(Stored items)

(* ===== verification/Shell.v ===== *)
(** * Shell: the interactive actor of [core/main.c]

    Line editing over [SYS_KEY_READ], the split into command and argument, and
    the built-ins. *)
From Stdlib Require Import String Ascii List.
From ITree Require Import Core.ITreeDefinition.
From S2P Require Import Prelude Storage Actor Rtc Console Net Syscall Boot User Demos.

Definition SHELL_LINE_MAX : Z := 64.
Definition SHELL_MAX_JOBS : Z := 8.

(** ** Text *)

Definition shell_cmd_is (cmd : gmap Z Z) (c0 c1 c2 c3 c4 c5 : Z) : bool :=
  if negb (cmd !!! 0 =? c0) then false else if c0 =? 0 then true
  else if negb (cmd !!! 1 =? c1) then false else if c1 =? 0 then true
  else if negb (cmd !!! 2 =? c2) then false else if c2 =? 0 then true
  else if negb (cmd !!! 3 =? c3) then false else if c3 =? 0 then true
  else if negb (cmd !!! 4 =? c4) then false else if c4 =? 0 then true
  else if negb (cmd !!! 5 =? c5) then false else if c5 =? 0 then true
  else cmd !!! 6 =? 0.

Definition is_digit (ch : Z) : bool := (48 <=? ch) && (ch <=? 57).

(** [v = v * 10 + (s[i] - '0')], an [int]; [fuel] is the size of the array. *)
Fixpoint parse_int_from (fuel : nat) (i v : Z) (s : gmap Z Z) : Z :=
  match fuel with
  | O => v
  | S fuel => if is_digit (s !!! i) then parse_int_from fuel (i + 1) (int32 (v * 10 + (s !!! i - 48))) s else v
  end.
Definition shell_parse_int (s : gmap Z Z) : Z := parse_int_from 64 0 0 s.

(** [while (line[i] == ' ') i++;] *)
Fixpoint skip_spaces (fuel : nat) (i : Z) (line : gmap Z Z) : Z :=
  match fuel with
  | O => i
  | S fuel => if line !!! i =? 32 then skip_spaces fuel (i + 1) line else i
  end.

(** [while (line[i] && ... && j < SHELL_LINE_MAX - 1) out[j++] = line[i++];],
    then [out[j] = 0]; a word also stops at a space. *)
Fixpoint copy_while (fuel : nat) (word : bool) (i j : Z) (line out : gmap Z Z) : Z * gmap Z Z :=
  match fuel with
  | O => (i, <[j := 0]> out)
  | S fuel =>
      if negb (line !!! i =? 0) && negb (word && (line !!! i =? 32)) && (j <? SHELL_LINE_MAX - 1)
      then copy_while fuel word (i + 1) (j + 1) line (<[j := line !!! i]> out)
      else (i, <[j := 0]> out)
  end.

Definition shell_split (line cmd arg : gmap Z Z) : gmap Z Z * gmap Z Z :=
  let i := skip_spaces 64 0 line in
  let '(i, cmd) := copy_while 64 true i 0 line cmd in
  let i := skip_spaces 64 i line in
  let '(_, arg) := copy_while 64 false i 0 line arg in
  (cmd, arg).

(** ** Reading a line *)

(** One turn of [for (;;)]: the next state of the line, or its length. *)
Definition read_key (s : Z * gmap Z Z) : proc ((Z * gmap Z Z) + (Z * gmap Z Z)) :=
  let '(len, buf) := s in
  c ← user_key_read;
  if c <? 0 then _ ← user_yield; mret (inl (len, buf))
  else if (c =? 10) || (c =? 13) then _ ← user_write [10; 0]; mret (inr (len, <[len := 0]> buf))
  else if (c =? 8) || (c =? 127) then
    (if 0 <? len then _ ← user_write [8; 32; 8; 0]; mret (inl (len - 1, buf)) else mret (inl (len, buf)))
  else if (len <? SHELL_LINE_MAX - 1) && (32 <=? c) && (c <? 127) then
    _ ← user_write [c; 0]; mret (inl (len + 1, <[len := c]> buf))
  else mret (inl (len, buf)).

Definition shell_read_line (buf : gmap Z Z) : proc (Z * gmap Z Z) := ITree.iter read_key (0, buf).

(** ** Built-ins *)

Definition c_text (buf : gmap Z Z) : list Z := take_arr buf 0 64.

Definition jobs := list Z.
Definition add_jobs (room : Z) (new : list Z) (job_slots : jobs) : jobs :=
  if Z.of_nat (length job_slots) <? room then job_slots ++ new else job_slots.

Definition started (verb after : list Z) (slot : Z) (job_slots : jobs) : proc jobs :=
  _ ← user_write (verb ++ [0]); _ ← user_write_dec64 (u64 slot); _ ← user_write (after ++ [10; 0]);
  mret (add_jobs SHELL_MAX_JOBS [slot] job_slots).

Definition shell_date : proc unit :=
  t ← user_rtc_read;
  _ ← user_write_dec64 (year t); _ ← user_write (text "-"); _ ← user_write_dec64 (month t);
  _ ← user_write (text "-"); _ ← user_write_dec64 (day t); _ ← user_write (text " ");
  _ ← user_write_dec64 (hours t); _ ← user_write (text ":"); _ ← user_write_dec64 (minutes t);
  _ ← user_write (text ":"); _ ← user_write_dec64 (seconds t);
  user_write (text_nl " (UTC, from the CMOS RTC)").

Definition shell_run (arg : gmap Z Z) (job_slots : jobs) : proc jobs :=
  id ← user_lookup_name (c_text arg);
  if id <? 0 then _ ← user_write (text_nl "run: no such object"); mret job_slots
  else
    slot ← user_spawn_program id;
    if slot <? 0 then
      _ ← user_write (text_nl "run: failed (not a valid program, or not authorized to read it)"); mret job_slots
    else started (bytes "run: started as actor ") [] slot job_slots.

Definition shell_count (job_slots : jobs) : proc jobs :=
  slot ← user_spawn ActorSlowCounter;
  if slot <? 0 then _ ← user_write (text_nl "count: spawn failed (quota exceeded?)"); mret job_slots
  else started (bytes "count: started as actor ") (bytes " (background)") slot job_slots.

Definition shell_pipe (job_slots : jobs) : proc jobs :=
  sink ← user_spawn ActorPipeSink;
  source ← (if 0 <=? sink then user_spawn ActorPipeSource else mret (-1));
  if (sink <? 0) || (source <? 0) then _ ← user_write (text_nl "pipe: spawn failed (quota exceeded?)"); mret job_slots
  else
    _ ← user_grant source CAP_SEND sink;
    _ ← user_send source MSG_PIPE_INIT (u64 sink);
    _ ← user_write (text "pipe: wired actor "); _ ← user_write_dec64 (u64 source);
    _ ← user_write (text " -> actor "); _ ← user_write_dec64 (u64 sink); _ ← user_write [10; 0];
    mret (add_jobs (SHELL_MAX_JOBS - 1) [sink; source] job_slots).

Definition shell_jobs (job_slots : jobs) : proc unit :=
  if Z.of_nat (length job_slots) =? 0 then user_write (text_nl "(no jobs spawned this session)")
  else each (length job_slots) 0 (fun i =>
    _ ← user_write (text "  actor "); _ ← user_write_dec64 (u64 (nth (Z.to_nat i) job_slots 0)); user_write [10; 0]).

Definition shell_stop (arg : gmap Z Z) : proc unit :=
  rc ← user_send (shell_parse_int arg) MSG_PLEASE_STOP 0;
  user_write (if rc =? 0 then text_nl "stop: graceful-stop message sent (target may or may not act on it)"
              else text_nl "stop: could not send (no CAP_SEND for that slot, or it's dead)").

Definition shell_kill (arg : gmap Z Z) : proc unit :=
  rc ← user_terminate (shell_parse_int arg);
  user_write (if rc =? 0 then text_nl "kill: terminated" else text_nl "kill: failed (no CAP_TERMINATE, or already dead)").

(** The chain of [else if]; characters as numbers, as in the calls. *)
Definition shell_command (cmd arg : gmap Z Z) (job_slots : jobs) : proc jobs :=
  let keep (p : proc unit) : proc jobs := _ ← p; mret job_slots in
  if cmd !!! 0 =? 0 then mret job_slots
  else if shell_cmd_is cmd 104 101 108 112 0 0 then
    keep (_ ← user_write (text_nl "Commands: help ls run <name> echo <text> date clear");
          user_write (text_nl "          count pipe jobs stop <slot> kill <slot> exit"))
  else if shell_cmd_is cmd 99 108 101 97 114 0 then
    keep (user_write ([27] ++ bytes "[2J" ++ [27] ++ bytes "[1;1H" ++ [0]))
  else if shell_cmd_is cmd 101 99 104 111 0 0 then keep (_ ← user_write (c_text arg); user_write [10; 0])
  else if shell_cmd_is cmd 100 97 116 101 0 0 then keep shell_date
  else if shell_cmd_is cmd 108 115 0 0 0 0 then keep list_names
  else if shell_cmd_is cmd 114 117 110 0 0 0 then shell_run arg job_slots
  else if shell_cmd_is cmd 99 111 117 110 116 0 then shell_count job_slots
  else if shell_cmd_is cmd 112 105 112 101 0 0 then shell_pipe job_slots
  else if shell_cmd_is cmd 106 111 98 115 0 0 then keep (shell_jobs job_slots)
  else if shell_cmd_is cmd 115 116 111 112 0 0 then keep (shell_stop arg)
  else if shell_cmd_is cmd 107 105 108 108 0 0 then keep (shell_kill arg)
  else if shell_cmd_is cmd 101 120 105 116 0 0 then keep (_ ← user_write (text_nl "Shell exiting."); user_exit)
  else keep (user_write (text_nl "unknown command (try 'help')")).

(** The session: the three buffers and the jobs, carried from turn to turn. *)
Record session := Session { s_line : gmap Z Z; s_cmd : gmap Z Z; s_arg : gmap Z Z; s_jobs : jobs }.

Definition shell_turn (s : session) : proc (session + unit) :=
  _ ← user_write ([27] ++ bytes "[36mvajra> " ++ [27] ++ bytes "[0m" ++ [0]);
  '(_, line) ← shell_read_line (s_line s);
  let '(cmd, arg) := shell_split line (s_cmd s) (s_arg s) in
  job_slots ← shell_command cmd arg (s_jobs s);
  mret (inl (Session line cmd arg job_slots)).

Definition actor_shell (junk : session) : proc unit :=
  _ ← user_write ([27] ++ bytes "[36m" ++ [0]);
  _ ← user_write (text_nl "Vajra shell -- type 'help' for commands.");
  _ ← user_write ([27] ++ bytes "[0m" ++ [0]);
  ITree.iter shell_turn (Session (s_line junk) (s_cmd junk) (s_arg junk) []).

(** ** Strings in arrays *)

(** At index [i] of [buf] stands the string [l], with its NUL. *)
Definition cstr_at (buf : gmap Z Z) (i : Z) (l : list Z) : Prop :=
  (forall j, (j < length l)%nat -> buf !!! (i + Z.of_nat j) = nth j l 0) /\ buf !!! (i + Z.of_nat (length l)) = 0 /\
  Forall (fun ch => ch <> 0) l.

Lemma cstr_nil buf i : cstr_at buf i [] <-> buf !!! i = 0.
Proof. unfold cstr_at. cbn [length]. rewrite Z.add_0_r. split; [by intros (_ & H & _)|]. intros H. split_and!; [intros; lia | done | constructor]. Qed.

Lemma cstr_cons buf i c l : cstr_at buf i (c :: l) <-> buf !!! i = c /\ c <> 0 /\ cstr_at buf (i + 1) l.
Proof.
  unfold cstr_at. cbn [length]. rewrite List.Forall_cons_iff. replace (i + 1 + Z.of_nat (length l)) with (i + Z.of_nat (S (length l))) by lia.
  split.
  - intros (H1 & H2 & H3 & H4). split_and!; try done; [specialize (H1 0%nat ltac:(lia)); by rewrite Z.add_0_r in H1|].
    intros j Hj. specialize (H1 (S j) ltac:(lia)). cbn [nth] in H1. rewrite <- H1. f_equal. lia.
  - intros (H1 & H2 & H3 & H4 & H5). split_and!; try done. intros [|j] Hj; [by rewrite Z.add_0_r|].
    cbn [nth]. rewrite <- H3 by lia. f_equal. lia.
Qed.

Lemma cstr_head buf i l : cstr_at buf i l -> buf !!! i = hd 0 l.
Proof. destruct l; [by intros H%cstr_nil|]. by intros (H & _)%cstr_cons. Qed.

(** ** The words of a line *)

Fixpoint trim (l : list Z) : list Z := match l with c :: rest => if c =? 32 then trim rest else l | [] => [] end.
Fixpoint first_word (l : list Z) : list Z * list Z :=
  match l with
  | c :: rest => if c =? 32 then ([], l) else let '(w, r) := first_word rest in (c :: w, r)
  | [] => ([], [])
  end.
Definition split_line (l : list Z) : list Z * list Z := let '(w, r) := first_word (trim l) in (w, trim r).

Task to carry out >>
Reproduce all lines from the records above that include the word "Proof".

Solved problem >>
Proof. unfold cstr_at. cbn [length]. rewrite Z.add_0_r. split; [by intros (_ & H & _)|]. intros H. split_and!; [intros; lia | done | constructor]. Qed.
Proof.
Proof. destruct l; [by intros H%cstr_nil|]. by intros (H & _)%cstr_cons. Qed.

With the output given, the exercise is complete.